_Exercise aim:_ Transcribe exactly every line from the one with "let '(oid, g, m) := createMesh sphere r in" to the last line of the listing below, including both.
BEGIN Supplied material
Definition with_posted (f : list (Message tag OutPayload) -> list (Message tag OutPayload)) (st : State) : State :=
  {| worldObjects := worldObjects st; meshPool := meshPool st;
     sharedFloatArray := sharedFloatArray st; guiManager := guiManager st;
     deltaTime := deltaTime st; fpsDelta := fpsDelta st; scene := scene st;
     heap := heap st; next_ref := next_ref st; posted := f (posted st);
     disposed := disposed st; effects := effects st |}.

(** [worker.postMessage(m)] *)
Definition postMessage (m : Message tag OutPayload) (st : State) : State :=
  {| worldObjects := worldObjects st; meshPool := meshPool st;
     sharedFloatArray := sharedFloatArray st; guiManager := guiManager st;
     deltaTime := deltaTime st; fpsDelta := fpsDelta st; scene := scene st;
     heap := heap st; next_ref := next_ref st; posted := posted st ++ [m];
     disposed := disposed st; effects := effects st |}.

(** A call into the browser or three.js that [main.ts] only triggers. *)
Definition perform (e : Effect) (st : State) : State :=
  {| worldObjects := worldObjects st; meshPool := meshPool st;
     sharedFloatArray := sharedFloatArray st; guiManager := guiManager st;
     deltaTime := deltaTime st; fpsDelta := fpsDelta st; scene := scene st;
     heap := heap st; next_ref := next_ref st; posted := posted st;
     disposed := disposed st; effects := effects st ++ [e] |}.

(** *** The environment of [main.ts] *)

(** [WorkerEnum], imported from lib/constants. *)
Variable WorkerEnum : WorkerEnumT.

(** [createMesh], imported from lib/three-helper, builds a new
    [three.Mesh] and returns it with its id and geometry name.  What it
    returns is not in the sources: [createMesh g k] stands for the id, the
    geometry name and the mesh fields returned by the call that allocates
    object number [k]. *)
Variable createMesh : randomGeometry -> ref -> string * randomGeometry * Mesh.

(** The [floor] mesh, a constant of the module. *)
Variable floor : ref.

(** *** three.js operations *)

(** [scene.add(o)] detaches [o] from its parent and pushes it. *)
Definition scene_add (o : ref) (children : list ref) : list ref :=
  List.filter (fun c => negb (bool_decide (c = o))) children ++ [o].

(** [scene.remove(o)] splices [o] out of the children. *)
Definition scene_remove (o : ref) (children : list ref) : list ref :=
  List.filter (fun c => negb (bool_decide (c = o))) children.

(** [m.position.set(px, py, pz)] and [m.position.copy(v)] *)
Definition position_set (px py pz : num) (m : Mesh) : Mesh :=
  {| position := Vector3.make px py pz; quaternion := quaternion m;
     scale := scale m; visible := visible m |}.

(** [m.quaternion.set(rx, ry, rz, rw)] *)
Definition quaternion_set (rx ry rz rw : num) (m : Mesh) : Mesh :=
  {| position := position m; quaternion := Quaternion.make rx ry rz rw;
     scale := scale m; visible := visible m |}.

(** [m.visible = b] *)
Definition visible_set (b : bool) (m : Mesh) : Mesh :=
  {| position := position m; quaternion := quaternion m;
     scale := scale m; visible := b |}.

(** Writing to the object behind a reference. *)
Definition update_object (r : ref) (f : Mesh -> Mesh) (h : ref -> Mesh) : ref -> Mesh :=
  fun r' => if decide (r' = r) then f (h r) else h r'.

(** [a[i]] on a typed array: [undefined] past the end. *)
Definition Float32Array_get (a : list num) (i : nat) : num :=
  match a !! i with
  | Some v => v
  | None => undefined
  end.

(** *** Worker actions *)

(** The body of the [forEach] in [initStartingObjects]. *)
Definition createStartingObject (st : State) : State :=
  let r := next_ref st in
  let '(oid, g, m) := createMesh sphere r in
  let threeMesh := {| id := oid; geometry := g; mesh := r |} in
  let st := with_next_ref (S r) (with_heap (fun h r' => if decide (r' = r) then m else h r') st) in
  let st := with_worldObjects (JSMap.set (id threeMesh) threeMesh) st in
  with_scene (scene_add (mesh threeMesh)) st.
END Supplied material
_Exercise solution:_
  let '(oid, g, m) := createMesh sphere r in
  let threeMesh := {| id := oid; geometry := g; mesh := r |} in
  let st := with_next_ref (S r) (with_heap (fun h r' => if decide (r' = r) then m else h r') st) in
  let st := with_worldObjects (JSMap.set (id threeMesh) threeMesh) st in
  with_scene (scene_add (mesh threeMesh)) st.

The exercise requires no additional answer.